Also, thanks for being the first person to respond. I should come up with some sort of little prize. I'm in the middle of making jewelry for wedding my daughter's attending. Would you like a bracelet? Hmmm...? lolol!

Karl said...

Hey, Jim!

I guess in essence I don't have the chutzpah to impose my will/feelings on an unconsenting majority. To commit the greatest act of homicide in the cosmos is not really my style. I do have a respect for the liberty of others' to continue their lives if they wish, even if they get up to activities such as procreation that I cannot condone.

Also, I don't subscribe to the view that life is nothing but endless suffering. While structurally shot through by suffering, frustration and entropy the majority claim to enjoy it and find it worthwhile, so I'm not going to impose some form of Marxist "false consciousness" view on the opinions of others. My AN is of the prudential variety: procreation is a risk I cannot justify.

Also, the essence of AN is a certain kind of withdrawal and "non-action", ie desisting from the activities of the majority. To step in with one super-duper form of activity, ie ending all life seems oddly dissonant to me with the spirit of AN.

Hope that clarifies!

metamorphhh said...

Karl- What would you say is the basis of your moral perspective? Would you consider yourself to be a 'subjectivist' in such matters? As opposed to, say, what I understand to be the efilist's deotological position of objective moral states and their concomitant obligations?

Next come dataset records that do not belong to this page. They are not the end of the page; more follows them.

(** * app.py: the query worker and the window that drives it

    A shallow embedding of [LLMWorker] and of the parts of [LLMInterface]
    that submit a question and receive the worker's signals
    ([process_question], [handle_response], [handle_error],
    [handle_progress], [_reset_ui]), with [upload_csv] and [create_plot] on
    the fields they share with these.

    Python [str] values are Rocq [string]s, one [ascii] per code point
    (code points below 256).  Exceptions are values of [Exception]; code that
    can raise returns [Exception + A].  The worker thread is a small monad
    that threads the log of what the thread did (signals emitted, backend
    requests, console output) and carries a raised exception.  The libraries the worker
    calls into (the Ollama client and the chain around it) are a record of
    functions, [Ollama], over which every statement is quantified. *)

From Stdlib Require Import Ascii String PrimFloat DecimalString.
From stdpp Require Import gmap strings list.

Set Warnings "-inexact-float".

(** ** Python values *)

Module Py.

(** Exceptions that are instances of [Exception].  [Raised cls msg] is any
    exception raised by library code, with its class name and the text
    [str] gives for it. *)
Inductive Exception : Type :=
  | KeyError (key : string)
  | ValueError (msg : string)
  | Raised (cls msg : string).

(** [str(e)].  A [KeyError] prints the [repr] of its key; the keys here are
    plain identifiers, whose [repr] is the key between single quotes. *)
Definition str (e : Exception) : string :=
  match e with
  | KeyError key => "'" +:+ key +:+ "'"
  | ValueError msg => msg
  | Raised _ msg => msg
  end.

(** [str(n)] for a non-negative [int]. *)
Definition str_int (n : N) : string := NilZero.string_of_uint (N.to_uint n).

(** [c.isspace()] for a code point below 256. *)
Definition isspace (c : ascii) : bool :=
  let n := N_of_ascii c in
  ((9 <=? n) && (n <=? 13) || (28 <=? n) && (n <=? 32)
   || (n =? 133) || (n =? 160))%N.

Fixpoint lstrip (s : string) : string :=
  match s with
  | EmptyString => EmptyString
  | String c r => if isspace c then lstrip r else s
  end.

Fixpoint rstrip (s : string) : string :=
  match s with
  | EmptyString => EmptyString
  | String c r =>
      match rstrip r with
      | EmptyString => if isspace c then EmptyString else String c EmptyString
      | r' => String c r'
      end
  end.

(** [s.strip()] *)
Definition strip (s : string) : string := rstrip (lstrip s).

(** Truth value of a [str]: [if s] holds unless [s] is empty. *)
Definition truthy (s : string) : bool :=
  match s with EmptyString => false | String _ _ => true end.

(** [sep.join(l)] *)
Fixpoint join (sep : string) (l : list string) : string :=
  match l with
  | [] => ""
  | [x] => x
  | x :: r => x +:+ sep +:+ join sep r
  end.

Definition map_ok {A B} (f : A → B) (r : Exception + A) : Exception + B :=
  match r with inl e => inl e | inr a => inr (f a) end.

(** [t.format] with keyword arguments [kwargs], for templates whose replacement fields are plain
    names: text is copied, [{{] and [}}] stand for one brace, [{name}] is
    replaced by [kwargs[name]] as it is.  [field] is [Some n] while the
    scanner is inside a replacement field, with [n] the name read so far.
    Fields are resolved from left to right, so the first fault wins. *)
Fixpoint vformat (t : string) (field : option string)
    (kwargs : gmap string string) : Exception + string :=
  match t, field with
  | EmptyString, None => inr ""
  | EmptyString, Some _ => inl (ValueError "expected '}' before end of string")
  | String c r, None =>
      if Ascii.eqb c "{"%char then
        match r with
        | String "{"%char r' => map_ok (String "{"%char) (vformat r' None kwargs)
        | EmptyString => inl (ValueError "Single '{' encountered in format string")
        | _ => vformat r (Some "") kwargs
        end
      else if Ascii.eqb c "}"%char then
        match r with
        | String "}"%char r' => map_ok (String "}"%char) (vformat r' None kwargs)
        | _ => inl (ValueError "Single '}' encountered in format string")
        end
      else map_ok (String c) (vformat r None kwargs)
  | String c r, Some name =>
      if Ascii.eqb c "}"%char then
        match kwargs !! name with
        | Some v => map_ok (String.append v) (vformat r None kwargs)
        | None => inl (KeyError name)
        end
      else vformat r (Some (name +:+ String c "")) kwargs
  end.

Definition format (t : string) (kwargs : gmap string string)
  : Exception + string := vformat t None kwargs.
(** *** Every operation writes the student collection through the indexes *)

Lemma Student_update_writes id f l o l' :
  Student_update id f l = Ok (o, l') ->
  (forall s0, findStudent id l = Some s0 ->
              Student._id (f s0) = id /\ Student.uniqueId (f s0) = Student.uniqueId s0) ->
  studentWrites l l'.
Proof. intros Hu Hf. eapply studentWrites_update; [apply studentWrites_refl | exact Hu | exact Hf]. Qed.

Lemma create_writes dto newId yr st :
  studentWrites (students st) (students (StudentsService.create dto newId yr st).2).
Proof.
  destruct (StudentsService.create dto newId yr st) as [[created|err] st'] eqn:E; simpl.
  - apply create_Ok_inv in E as (classId & sectionId & classDoc & sectionDoc & H).
    destruct H as (_ & _ & _ & _ & _ & _ & H). simpl in H.
    destruct H as (_ & Hc & -> & _).
    eapply studentWrites_create; [apply studentWrites_refl | exact Hc].
  - apply create_Err_inv in E as [-> _]. apply studentWrites_refl.
Qed.

Lemma update_writes id dto st :
  studentWrites (students st) (students (StudentsService.update id dto st).2).
Proof.
  unfold StudentsService.update.
  match goal with |- context [if ?b then (throw _, st) else _] => destruct b end;
    [apply studentWrites_refl|].
  match goal with |- context [match ?r with Ok _ => _ | Err _ => _ end] =>
    destruct r as [[]|e] end; [|apply studentWrites_refl].
  match goal with |- context [match ?r with Ok _ => _ | Err _ => _ end] =>
    destruct r as [enrs|e] end; [|apply studentWrites_refl].
  simpl.
  destruct (Student_update _ _ _) as [[u studs]|e] eqn:Eu; simpl; [|apply studentWrites_refl].
  eapply Student_update_writes; [exact Eu|].
  intros s0 Hs0. split; [simpl; eapply findStudent_id, Hs0 | done].
Qed.

Lemma promote_writes sid c s y st :
  studentWrites (students st) (students (StudentsService.promote sid c s y st).2).
Proof.
  unfold StudentsService.promote.
  destruct (findStudent sid (students st)) as [student|] eqn:Es; [|apply studentWrites_refl].
  match goal with |- context [match ?r with Ok _ => _ | Err _ => _ end] =>
    destruct r as [[]|e] end; [|apply studentWrites_refl].
  match goal with |- context [withTransaction ?b st] =>
    destruct (withTransaction_cases b st) as [(res & st' & Hb & ->)|(err & _ & ->)] end;
    [|apply studentWrites_refl].
  simpl. inv_ok Hb. simplify_eq/=.
  eapply Student_update_writes; [exact Hstep0|].
  intros s0 Hs0. simpl. rewrite (findStudent_id _ _ _ Es) in Hs0.
  rewrite Es in Hs0. injection Hs0 as <-. done.
Qed.

Lemma reAdmit_writes sid c s y st :
  studentWrites (students st) (students (StudentsService.reAdmit sid c s y st).2).
Proof.
  unfold StudentsService.reAdmit.
  destruct (findStudent sid (students st)) as [student|] eqn:Es; [|apply studentWrites_refl].
  destruct (bool_decide _); [apply studentWrites_refl|].
  destruct (StudentsService.findClass c st); [|apply studentWrites_refl].
  destruct (StudentsService.findSection s st); [|apply studentWrites_refl].
  match goal with |- context [withTransaction ?b st] =>
    destruct (withTransaction_cases b st) as [(res & st' & Hb & ->)|(err & _ & ->)] end;
    [|apply studentWrites_refl].
  simpl. inv_ok Hb. simplify_eq/=.
  eapply Student_update_writes; [exact Hstep0|].
  intros s0 Hs0. simpl. rewrite (findStudent_id _ _ _ Es) in Hs0.
  rewrite Es in Hs0. injection Hs0 as <-. done.
Qed.

Lemma bulkWrite_writes ops l n l' :
  (forall op s0, op ∈ ops ->
                 Student._id (op.2 s0) = Student._id s0
                 /\ Student.uniqueId (op.2 s0) = Student.uniqueId s0) ->
  StudentsService.bulkWrite ops l = Ok (n, l') -> studentWrites l l'.
Proof.
  revert l n l'. induction ops as [|[id f] ops IH]; intros l n l' Hops Hb.
  - simpl in Hb. injection Hb as _ <-. apply studentWrites_refl.
  - simpl in Hb.
    destruct (Student_update id f l) as [[o l1]|] eqn:Hstep; simpl in Hb; [|discriminate].
    destruct (StudentsService.bulkWrite ops l1) as [[n2 l2]|] eqn:Hstep0; simpl in Hb;
      [|discriminate].
    injection Hb as _ <-.
    eapply studentWrites_trans.
    + eapply Student_update_writes; [exact Hstep|]. intros s0 Hs0.
      destruct (Hops (id, f) s0 ltac:(by left)) as [Hid Hu]. simpl in Hid, Hu.
      split; [rewrite Hid; eapply findStudent_id, Hs0 | done].
    + eapply IH; [|exact Hstep0]. intros op s0 Hop. apply Hops. by right.
Qed.

Lemma mapM_bulkOps_keep dto mapping tc xs ops :
  StudentsService.mapM (StudentsService.updateOneOp dto tc mapping) xs = Ok ops ->
  forall op s0, op ∈ ops ->
                Student._id (op.2 s0) = Student._id s0
                /\ Student.uniqueId (op.2 s0) = Student.uniqueId s0.
Proof.
  intros Hm op s0 Hop. apply mapM_Ok_inv in Hm.
  destruct (Forall2_mapM_right _ _ _ _ Hm Hop) as (x & _ & Hx).
  unfold StudentsService.updateOneOp in Hx.
  destruct (StudentsService.getTargetSectionId _ _ _) as [sec|]; simpl in Hx; [|discriminate].
  by injection Hx as <-.
Qed.

Lemma promoteBulk_writes dto h st :
  studentWrites (students st) (students (StudentsService.promoteBulk dto h st).2).
Proof.
  destruct (StudentsService.promoteBulk dto h st) as [[res|e] st'] eqn:E; simpl.
  - apply promoteBulk_Ok_inv in E
      as [[_ ->]|(tc & docs & bulkOps & _ & Hops & [n Hbw] & _)];
      [apply studentWrites_refl|].
    eapply bulkWrite_writes; [|exact Hbw].
    eapply mapM_bulkOps_keep. exact Hops.
  - apply promoteBulk_Err_unchanged in E as ->. apply studentWrites_refl.
Qed.

Lemma reAdmitBulkStep_writes view committed cd sd c s y acc student :
  studentWrites (students acc.1.1)
    (students (StudentsService.reAdmitBulkStep view committed cd sd c s y acc student).1.1).
Proof.
  destruct acc as [[work n] errs]. unfold StudentsService.reAdmitBulkStep.
  destruct (bool_decide _); [apply studentWrites_refl|].
  destruct (Enrollment_create _ _ _ _ _ _) as [[e enrs]|err] eqn:Ec; [|apply studentWrites_refl].
  simpl.
  destruct (Student_update _ _ _) as [[o studs]|err] eqn:Eu; simpl; [|apply studentWrites_refl].
  eapply Student_update_writes; [exact Eu|].
  intros s0 Hs0. simpl. split; [eapply findStudent_id, Hs0 | done].
Qed.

How do you feel the existence of good in the world, or the fact that the majority of people ostensibly enjoy their lives, mitigates against the basic AN position that life is ultimately not worthwhile? Also, are you making an argument against the existence of optimism bias here, or just the idea of asserting it?

I'm not sure I follow your last paragraph. I understand your position where it particularly addresses procreation, but I'm not sure how that extends to the OP.

Above all, thanks for playing along, Karl. I'd like to think that this dialogue has the potential to bear some tastly philosophical fruit, and I apologize in advance to anyone choosing to participate if I come across as overbearing in my questioning. Like I said before, there really is a method to my madness. :)

Karl said...

Hey, Jim.

Over the past few years my position on morality has become more sceptical, I must admit. A sort of combination of subjectivist and social custom.

I'm a bit more sceptical also about Benatar's asymmetry, and the assigning of values he gives to the various presences and absences of pleasure and pain.

I guess that's why, as I was saying, my position is fundamentally prudential AN: I simply haven't got it in me to take the enormous risk and responsibility for launching a new life into this very uncertain, death-guaranteed shitstorm of a universe. I can't do it, won't do it, and can only shake my head when I see nearly everyone else at it. (And equally I wouldn't press the red button for similar reasons. Who am I to decide such a thing?)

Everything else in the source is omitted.